In between chunky, Full HD home theatre-projectors and tiny, pocket sized Pico projectors is a new, growing category – the palmtop projector. These projectors incorporate features of the other two mentioned categories – good image quality coupled with easy portability, and they find a fit both in the home and the office. BenQ, a leading brand in projectors has launched the Joybee GP2 palmtop projector. Successor to the highly popular and award winning Joybee GP1, this palmtop brings better resolution, an iPod/Phone dock and an array of connectivity ports.

First look

Although looks aren't the primary focus for most projectors, the Joybee GP2 delights with its sophisticated, sleek look. Weighing in at about 1.2 pounds (approximately half a kg), it's extremely portable. The projector even ships with a cute little case to prevent it from getting scratched. The glossy black top is prone to smudges but that doesn't take the attention away from the control area in the centre. Arranged in a circle, the Joybee GP2's controls are touch-sensitive and LED backlit. It also comes with an additional battery for continuous use up to 3 hours, although this would add to the weight. The battery pack snaps on underneath the projector via a port on the underside.

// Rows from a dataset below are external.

(* ===== verification/DmaDrivers.v ===== *)
(** * The drivers of the DMA bench: verification/block/dma/testbench.py

    The two drivers take items from their sequencers and call the bus functional
    models of Dma.v; the debug driver writes the answers into the items.  The
    run phases of the functional models start the tasks of Dma.v. *)

From S2P Require Import Prelude Utils Cocotb Axi Dma.
From stdpp Require Import base list strings.
From Stdlib Require Import ZArith Lia.

#[local] Open Scope string_scope.
#[local] Open Scope list_scope.
#[local] Open Scope Z_scope.

(** What a sequencer hands out; [OtherItem] is an item of any other class. *)
Inductive Request := WriteRequest (it : BusWriteItem) | ReadRequest (it : BusReadItem) | OtherItem.

(** One item of [Axi4LiteSubordinateDriver.run_phase], with the identifier that
    the manager allocates for a write. *)
Definition Axi4LiteSubordinateDriver_item (dwidth swidth : Z) (busy_timeout fuel : nat) (awid : Z)
    (it : Request) : proc Item unit :=
  match it with
  | WriteRequest it => Axi4LiteBFM_write dwidth swidth busy_timeout awid (w_addr it) (w_data it)
  | ReadRequest it => _ <- Axi4LiteBFM_read dwidth busy_timeout fuel (r_addr it) ;; Ret tt
  | OtherItem => throw RuntimeError
  end.

(** One item of [DebugInterfaceDriver.run_phase]: the item with its answer. *)
Definition DebugInterfaceDriver_item (busy_timeout : nat) (it : Request) : proc Item Request :=
  match it with
  | WriteRequest it =>
      resp <- DebugInterfaceBFM_write busy_timeout (w_addr it) (w_data it) ;;
      Ret (WriteRequest {| w_addr := w_addr it; w_data := w_data it; w_resp := Some resp |})
  | ReadRequest it =>
      r <- DebugInterfaceBFM_read busy_timeout (r_addr it) ;;
      Ret (ReadRequest {| r_addr := r_addr it; r_data := Some r.1; r_resp := Some r.2 |})
  | OtherItem => throw RuntimeError
  end.

Fixpoint DebugInterfaceDriver_run_phase (busy_timeout : nat) (items : list Request) :
    proc Item (list Request) :=
  match items with
  | [] => Ret []
  | it :: items =>
      it <- DebugInterfaceDriver_item busy_timeout it ;;
      its <- DebugInterfaceDriver_run_phase busy_timeout items ;;
      Ret (it :: its)
  end.

(** [DebugInterfaceBFM.run_phase], before its loop and one round of it. *)
Definition DebugInterfaceBFM_start : proc Item unit :=
  drive "dbg_cmd_type" 2 ;;; drive "dbg_dma_bubble" 1.

(** [CoreMemoryBFM.run_phase], before its tasks are started. *)
Definition CoreMemoryBFM_start : proc Item unit :=
  drive "iccm_ready" 1 ;;; drive "dccm_ready" 1.

(** * Theorems *)

Definition clk_edges (es : list env) : list sample := Sample (RisingEdge "clk") <$> es.

(** A wait over edges without, and then one with the signal. *)
Lemma dbg_wait_run sig n (idle : list env) e cur tr :
  Forall (fun e => e sig = 0) idle -> e sig <> 0 -> (length idle < n)%nat ->
  run (dbg_wait sig n) cur (clk_edges (idle ++ [e]) ++ tr) = ([], Done tt e tr).
Proof.
  intros Hidle He. unfold dbg_wait. revert n cur.
  induction Hidle as [|d idle Hd _ IH]; intros [|n] cur Hn; simpl in Hn; try lia.
  - change (clk_edges ([] ++ [e]) ++ tr) with (Sample (RisingEdge "clk") e :: tr).
    cbn [wait_for await pbind]. rewrite run_await_hit.
    by rewrite (proj2 (Z.eqb_neq _ _) He).
  - change (clk_edges ((d :: idle) ++ [e]) ++ tr)
      with (Sample (RisingEdge "clk") d :: (clk_edges (idle ++ [e]) ++ tr)).
    cbn [wait_for await pbind]. rewrite run_await_hit, Hd. apply IH. lia.
Qed.

(** The edges of one access: the unit becomes ready, takes the command, and is
    done. *)
Record access := { a_idle : list env; a_ready : env; a_cmd : env; a_busy : list env; a_done : env }.

Definition access_ok (busy_timeout : nat) (a : access) : Prop :=
  Forall (fun e => e "dma_dbg_ready" = 0) (a_idle a) /\ a_ready a "dma_dbg_ready" <> 0 /\
  (length (a_idle a) < busy_timeout)%nat /\
  Forall (fun e => e "dma_dbg_cmd_done" = 0) (a_busy a) /\ a_done a "dma_dbg_cmd_done" <> 0 /\
  (length (a_busy a) < if truthy (a_cmd a "dma_dbg_ready") then dbg_wait_default else busy_timeout)%nat.

Definition access_edges (a : access) : list env :=
  a_idle a ++ [a_ready a] ++ [a_cmd a] ++ a_busy a ++ [a_done a].

(** The item as the driver completes it. *)
Definition answered (it : Request) (a : access) : result Request :=
  match it with
  | WriteRequest it =>
      let! _ := struct_unpack 4 (w_data it) in
      Ok (WriteRequest {| w_addr := w_addr it; w_data := w_data it;
                          w_resp := Some (a_done a "dma_dbg_cmd_fail") |})
  | ReadRequest it =>
      let! data := struct_pack 4 (a_done a "dma_dbg_rddata") in
      Ok (ReadRequest {| r_addr := r_addr it; r_data := Some data;
                         r_resp := Some (a_done a "dma_dbg_cmd_fail") |})
  | OtherItem => Raise RuntimeError
  end.

(** What the driver puts on the port for an item. *)
Definition command (it : Request) : list (string * Z) :=
  match it with
  | WriteRequest it =>
      [("dbg_cmd_valid", 1); ("dbg_cmd_write", 1); ("dbg_cmd_size", 2); ("dbg_cmd_addr", w_addr it);
       ("dbg_cmd_wrdata", match struct_unpack 4 (w_data it) with Ok v => v | _ => 0 end);
       ("dbg_cmd_valid", 0)]
  | ReadRequest it =>
      [("dbg_cmd_valid", 1); ("dbg_cmd_write", 0); ("dbg_cmd_size", 2); ("dbg_cmd_addr", r_addr it);
       ("dbg_cmd_valid", 0)]
  | OtherItem => []
  end.

Definition drives (l : list (string * Z)) : list (action Item) := map (fun p => ADrive p.1 p.2) l.

Lemma clk_edges_app es es' : clk_edges (es ++ es') = clk_edges es ++ clk_edges es'.
Proof. apply fmap_app. Qed.

Lemma run_drive {A} s v (k : proc Item A) cur tr :
  run (drive s v ;;; k) cur tr = (ADrive s v :: (run k cur tr).1, (run k cur tr).2).
Proof. cbn [drive pbind run]. by destruct (run k cur tr). Qed.

Lemma run_edge {A} (k : env -> proc Item A) cur e tr :
  run (x <- await (RisingEdge "clk") ;; k x) cur (Sample (RisingEdge "clk") e :: tr) = run (k e) e tr.
Proof. cbn [await pbind]. apply run_await_hit. Qed.

Lemma run_after {A B} (m : proc Item A) (k : A -> proc Item B) cur tr a e tr' :
  run m cur tr = ([], Done a e tr') -> run (x <- m ;; k x) cur tr = run (k a) e tr'.
Proof. intros Hm. rewrite run_pbind, Hm. by destruct (run (k a) e tr'). Qed.

(** The wait for the end of a command. *)
Lemma dbg_done_run bt a cur tr :
  access_ok bt a ->
  run (dbg_wait_done bt (a_cmd a)) cur (clk_edges (a_busy a ++ [a_done a]) ++ tr)
  = ([], Done tt (a_done a) tr).
Proof.
  intros (_ & _ & _ & Hbusy & Hdone & Hlen). unfold dbg_wait_done.
  destruct (truthy (a_cmd a "dma_dbg_ready")); by apply dbg_wait_run.
Qed.

Lemma debug_item_run bt it a it' cur tr :
  access_ok bt a -> answered it a = Ok it' ->
  run (DebugInterfaceDriver_item bt it) cur (clk_edges (access_edges a) ++ tr)
  = (drives (command it), Done it' (a_done a) tr).
Proof.
  intros Ha Hit. pose proof Ha as (Hidle & Hrdy & Hlen & _).
  unfold access_edges. rewrite (app_assoc (a_idle a)), clk_edges_app, <- app_assoc.
  rewrite (clk_edges_app [a_cmd a]), <- app_assoc.
  change (clk_edges [a_cmd a]) with [Sample (RisingEdge "clk") (a_cmd a)].
  pose proof (fun s => dbg_wait_run "dma_dbg_ready" bt (a_idle a) (a_ready a) cur s Hidle Hrdy Hlen) as Hwait.
  destruct it as [it|it|]; cbn [DebugInterfaceDriver_item answered command] in *; [| |done].
  - destruct (struct_unpack 4 (w_data it)) as [v|] eqn:Ev; [|done]. injection Hit as <-.
    unfold DebugInterfaceBFM_write. rewrite run_pbind, (run_after _ _ _ _ _ _ _ (Hwait _)).
    rewrite !run_drive, Ev. cbn [lift pbind]. rewrite run_drive.
    cbn [app]. rewrite run_edge, run_drive, (run_after _ _ _ _ _ _ _ (dbg_done_run bt a _ tr Ha)).
    done.
  - destruct (struct_pack 4 (a_done a "dma_dbg_rddata")) as [data|] eqn:Ed; [|done].
    injection Hit as <-.
    unfold DebugInterfaceBFM_read. rewrite run_pbind, (run_after _ _ _ _ _ _ _ (Hwait _)).
    rewrite !run_drive. cbn [app].
    rewrite run_edge, run_drive, (run_after _ _ _ _ _ _ _ (dbg_done_run bt a _ tr Ha)).
    cbn [now pbind run]. rewrite Ed. done.
Qed.

(** Over a unit that accepts each command and finishes it within the
    time-outs, the debug driver drives exactly the commands of the items, one
    after the other, and completes every item with the data and the status that
    the unit shows at the edge at which it is done. *)
Theorem debug_driver_answers bt items accs items' cur :
  Forall (access_ok bt) accs ->
  Forall2 (fun ia it' => answered ia.1 ia.2 = Ok it') (zip items accs) items' ->
  length items = length accs ->
  exists e, run (DebugInterfaceDriver_run_phase bt items) cur (clk_edges (concat (map access_edges accs)))
    = (drives (concat (map command items)), Done items' e []).
Proof.
  intros Ha. revert items items' cur.
  induction Ha as [|a accs Ha _ IH]; intros [|it items] items' cur Hans Hlen; try done.
  { simpl in Hans. apply Forall2_nil_inv_l in Hans as ->. by exists cur. }
  simpl in Hans. apply Forall2_cons_inv_l in Hans as (it' & its' & Hit & Hans & ->).
  destruct (IH items its' (a_done a) Hans) as (e & He); [simpl in Hlen; lia|]. exists e.
  cbn [map concat DebugInterfaceDriver_run_phase]. rewrite clk_edges_app, run_pbind.
  rewrite (debug_item_run bt it a it') by done. rewrite run_pbind, He. simpl.
  unfold drives. by rewrite map_app, app_nil_r.
Qed.

Lemma debug_driver_answers_witness :
  let edge ready done := sig_env [("dma_dbg_ready", ready); ("dma_dbg_cmd_done", done); ("dma_dbg_rddata", 258)] in
  exists e, run (DebugInterfaceDriver_run_phase 10 [ReadRequest {| r_addr := 64; r_data := None; r_resp := None |}])
      (edge 0 0) (clk_edges [edge 0 0; edge 1 0; edge 0 0; edge 0 0; edge 1 1])
    = (drives [("dbg_cmd_valid", 1); ("dbg_cmd_write", 0); ("dbg_cmd_size", 2); ("dbg_cmd_addr", 64);
               ("dbg_cmd_valid", 0)],
       Done [ReadRequest {| r_addr := 64; r_data := Some [2; 1; 0; 0]; r_resp := Some 0 |}] e []).
Proof.
  intros edge.
  refine (debug_driver_answers 10 [ReadRequest {| r_addr := 64; r_data := None; r_resp := None |}]
    [{| a_idle := [edge 0 0]; a_ready := edge 1 0; a_cmd := edge 0 0; a_busy := [edge 0 0]; a_done := edge 1 1 |}]
    _ (edge 0 0) _ _ eq_refl).
  - repeat constructor; vm_compute; congruence.
  - repeat constructor.
Defined.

The USP of this projector is definitely the plethora of connectivity options. Apart from the iPod/iPhone dock on the top, there's also an SD card slot at the rear. Turn it to the side and you'll find a full-sized USB port (it can play files directly off a USB drive, a Micro HDMI slot (the projector ships with a handy Micro HDMI to HDMI connector) and a Mini USB slot (which lets you hook up your laptop or PC to it). There's also a provision to add Composite via an included cable. There are 3.5mm jacks for audio in and out, in addition to the 2 watt stereo speakers built in to the projector. Another handy feature: the Joybee GP2 has 2GB of internal memory.

At the bottom of the projector is a metal screw-in to attach a tripod. And if you're not looking for some heavy angling, the Joybee GP2 has a tiny screw-out stand which allows you to adjust its tilt and height.

User experience

The Joybee GP2 requires no setting up, and within seconds of connecting the power cable, you'll see a BenQ screen projected on to whichever surface you're using with a detailed menu. A focus ring on the side allows you to adjust the sharpness of the image. The menu is easy to navigate around using the touch controls on top. Their touch sensitivity isn't great but it's perfectly fine for the job. The projector also ships with a small, palm-sized remote which covers all the controls.

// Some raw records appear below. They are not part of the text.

Lemma watch_step w cur e tr acts w' :
  cur "ahb_hreset" <> 0 -> e "ahb_hreadyout" = 1 ->
  run (w <- sample_data dw e w ;; sample_bus e w) e tr = (acts, Done w' e tr) ->
  monitor_items (watch_body dw) w cur (Sample (RisingEdge "ahb_hclk") e :: tr)
  = published acts ++ monitor_items (watch_body dw) w' e tr.
Proof.
  intros Hc He Hr. apply monitor_items_step; [apply watch_productive|].
  unfold watch_body, wait_reset. cbn [pbind now run]. apply Z.eqb_neq in Hc as ->.
  cbn [pbind await]. rewrite run_await_hit, He. exact Hr.
Qed.

Lemma octets v : bus_octets dw v = Ok (le_bytes n v).
Proof. apply collect_all_bytes. Qed.

(** The monitor between two requests: nothing, or a transfer to report at the
    next idle cycle. *)
Definition watch_idle (w : Watch) (last : list BusItem) : Prop :=
  (data_stage w = false /\ last = [])
  \/ (data_stage w = true /\ htrans w = Some IDLE
      /\ last = [if truthy (hwrite w)
                 then Write {| w_addr := haddr w; w_data := hdata w; w_resp := None |}
                 else Read {| r_addr := haddr w; r_data := Some (hdata w); r_resp := None |}]).

Lemma watch_idle_step w last cur e tr :
  watch_idle w last -> cur "ahb_hreset" <> 0 -> e "ahb_hreadyout" = 1 -> e "ahb_htrans" = 0 ->
  exists w', data_stage w' = false
    /\ monitor_items (watch_body dw) w cur (Sample (RisingEdge "ahb_hclk") e :: tr)
       = last ++ monitor_items (watch_body dw) w' e tr.
Proof.
  intros Hw Hc He Ht. destruct w as [ds hd ha ht hw]. unfold watch_idle in Hw. cbn in Hw.
  exists {| data_stage := false; hdata := hd; haddr := ha; htrans := Some IDLE; hwrite := hw |}.
  split; [done|]. destruct Hw as [[-> ->]|(-> & -> & ->)];
    (etransitivity; [apply watch_step; [done|done|]; unfold sample_bus; cbn; rewrite Ht; reflexivity|done]).
Qed.

(** A request, from the idle cycle before it. *)
Lemma watch_request w last cur r e rs :
  watch_idle w last -> cur "ahb_hreset" <> 0 -> e "ahb_hreadyout" = 1 -> e "ahb_hreset" <> 0 ->
  e "ahb_htrans" = 0 -> req_ok r ->
  let e1 := after_address r e in
  let e2 := after_data r e1 in
  exists w', watch_idle w' [observed r]
    /\ monitor_items (watch_body dw) w cur (req_samples (r :: rs) e)
       = last ++ monitor_items (watch_body dw) w' e2 (req_samples rs (dut e2)).
Proof using assign_fits width_ports dut_ready dut_reads.
  intros Hw Hc He Hrst Ht Hr e1 e2.
  destruct (after_address_ports r e Hr) as (P1 & P2 & P3 & P4 & P5). fold e1 in P1, P2, P3, P4, P5.
  destruct (after_data_ports r e1 Hr P1 P2 P3) as (Q1 & Q2 & Q3 & Q4). fold e2 in Q1, Q2, Q3, Q4.
  cbn [req_samples]. fold e1 e2. clearbody e2. clearbody e1.
  destruct (watch_idle_step w last cur e (Sample (RisingEdge "ahb_hclk") e1
    :: Sample (RisingEdge "ahb_hclk") e2 :: req_samples rs (dut e2)) Hw Hc He Ht) as (w0 & Hw0 & ->).
  destruct w0 as [ds hd ha ht hw]. cbn in Hw0. subst ds.
  rewrite (watch_step _ _ _ _ [] {| data_stage := true; hdata := []; haddr := req_addr r;
    htrans := Some NONSEQ; hwrite := req_write r |}); [|done|done|];
    [|unfold sample_bus; cbn; rewrite P1; cbn; by rewrite P2, P3].
  eexists. split; [|rewrite (watch_step _ _ _ _ [] {| data_stage := true;
    hdata := le_bytes n (match r with WriteReq _ data => default 0 (head data) | ReadReq addr => rdf addr end);
    haddr := req_addr r; htrans := Some IDLE; hwrite := req_write r |}); [reflexivity|done|done|]].
  - right. split; [done|]. split; [done|]. by destruct r.
  - unfold sample_data. cbn [data_stage htrans is_transfer hwrite hdata haddr]. rewrite Q4, octets.
    unfold sample_bus. cbn. rewrite Q1. reflexivity.
Qed.

(** C10: with an always-ready unit under test, the monitor reports exactly the
    single-word transfers the manager issues, in order: each write with the
    address and the octets of its word, each read with the address and the
    octets the unit under test returned for it. *)
Theorem ahb_monitor_roundtrip rs e :
  Forall req_ok rs -> e "ahb_hreadyout" = 1 -> e "ahb_hreset" <> 0 -> e "ahb_htrans" = 0 ->
  let '(e0, p0) := settle assign (AHBLiteManagerDriver_run_phase dw rs) e e in
  monitor_items (watch_body dw) Watch_init e
    (cosim assign dut "ahb_hclk" (S (3 * length rs)) p0 e0) = observed <$> rs.
Proof using assign_fits width_ports hsize_1 dut_ready dut_inputs dut_reads.
  intros Hr He Hrst Ht. rewrite ahb_settle_driver, cosim_requests by done.
  enough (forall w last cur e, watch_idle w last -> cur "ahb_hreset" <> 0 -> e "ahb_hreadyout" = 1 ->
    e "ahb_hreset" <> 0 -> e "ahb_htrans" = 0 ->
    monitor_items (watch_body dw) w cur (req_samples rs e) = last ++ (observed <$> rs)) as H.
  { apply (H Watch_init [] e e); try done. by left. }
  clear e He Hrst Ht.
  induction Hr as [|r rs Hr Hrs IH]; intros w last cur e Hw Hc He Hrst Ht.
  - cbn [req_samples]. destruct (watch_idle_step w last cur e [] Hw Hc He Ht) as (w' & _ & ->).
    rewrite monitor_items_nil; [done|]. unfold watch_body, wait_reset. cbn [pbind now run].
    by apply Z.eqb_neq in Hrst as ->.
  - destruct (watch_request w last cur r e rs Hw Hc He Hrst Ht Hr) as (w' & Hw' & ->).
    rewrite fmap_cons. f_equal. change (observed r :: (observed <$> rs)) with ([observed r] ++ (observed <$> rs)).
    destruct (after_address_ports r e Hr) as (P1 & P2 & P3 & P4 & P5).
    destruct (after_data_ports r _ Hr P1 P2 P3) as (Q1 & Q2 & Q3 & _).
    destruct (dut_ready (after_data r (after_address r e))) as [D1 D2].
    apply IH; try done. by rewrite dut_inputs by (simpl; tauto).
Qed.
End ClosedLoop.

Definition example_width (s : string) : Z :=
  if String.eqb s "ahb_htrans" then 2 else if String.eqb s "ahb_hwrite" then 1
  else if String.eqb s "ahb_hwdata" then 64 else 32.

Definition example_dut (e : env) : env :=
  upd "ahb_hreadyout" 1 (upd "ahb_hreset" 1 (upd "ahb_hrdata" (e "ahb_haddr" + 5) e)).

Lemma ahb_monitor_roundtrip_witness :
  let rs := [WriteReq 0x100 [0x1122]; ReadReq 0x40] in
  let e := sig_env [("ahb_hreadyout", 1); ("ahb_hreset", 1)] in
  let '(e0, p0) := settle (fun _ v => v) (AHBLiteManagerDriver_run_phase (dw 8) rs) e e in
  monitor_items (watch_body (dw 8)) Watch_init e
    (cosim (fun _ v => v) example_dut "ahb_hclk" 7 p0 e0)
  = [Write {| w_addr := 0x100; w_data := [0x22; 0x11; 0; 0; 0; 0; 0; 0]; w_resp := None |};
     Read {| r_addr := 0x40; r_data := Some [0x45; 0; 0; 0; 0; 0; 0; 0]; r_resp := None |}].
Proof.
  apply (ahb_monitor_roundtrip 8 example_width (fun _ v => v) example_dut (fun a => a + 5)
    (fun s v _ => eq_refl)) with (rs := [WriteReq 0x100 [0x1122]; ReadReq 0x40])
    (e := sig_env [("ahb_hreadyout", 1); ("ahb_hreset", 1)]).
  - repeat split; discriminate.
  - discriminate.
  - split; [reflexivity|discriminate].
  - intros e s [<-|[<-|[<-|[<-|[]]]]]; reflexivity.
  - reflexivity.
  - repeat constructor; simpl; lia.
  - reflexivity.
  - discriminate.
  - reflexivity.
Defined.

The native resolution of the projector is WXGA (1,280x800 pixels) which is pretty good for something its size. Using a DLP chip, the projector uses an LED lamp with lamplife estimated at 20,000 hours (which is virtually a lifetime). Using eco mode would extend that to 30,000 hours.

Image quality

At native resolution, the Joybee GP2 can project a maximum screen size of 160-inches. The 1.13 short throw ratio means you can project 44-inches at a 1-metre distance, useful for offices or small living rooms. I played back a few videos via a USB drive and through an iPod touch. Videos and images were for the most part sharp and clear and I didn't notice any rainbow effect (where you see multicoloured lines when there's a fast moving object or you turn away suddenly), which are common on Pico projectors.

The projector features a contrast ratio of 2400:1 and a brightness of 200 ANSI lumens. In some of the videos I played back, the flesh tones took on a pinkish hue, which bled on to some of the whites. The brightness wasn't really great, and projected images dimmed visibly when ambient light entered the room, something I didn't face even in the Pico projectors like Acer K11 and 3M MP180. It's not really an ideal source for watching movies, but it can suffice to entertain a small bunch. The 2-watt speakers are surprisingly loud enough to fill a room, but if you really want to enjoy a movie I would suggest hooking up to more powerful external speakers.

Apart from supporting various video, music and picture formats, you can also project documents using the Joybee GP2.

A small but obvious issue with the projector is the audible hum it produces when it's plugged in, which can cause a fair bit of disturbance in a quiet room.

Our verdict

If it's stellar image quality you're looking for, the Joybee GP2 isn't the projector for you. But as far as portability, aesthetics and connectivity go, it wins hands down.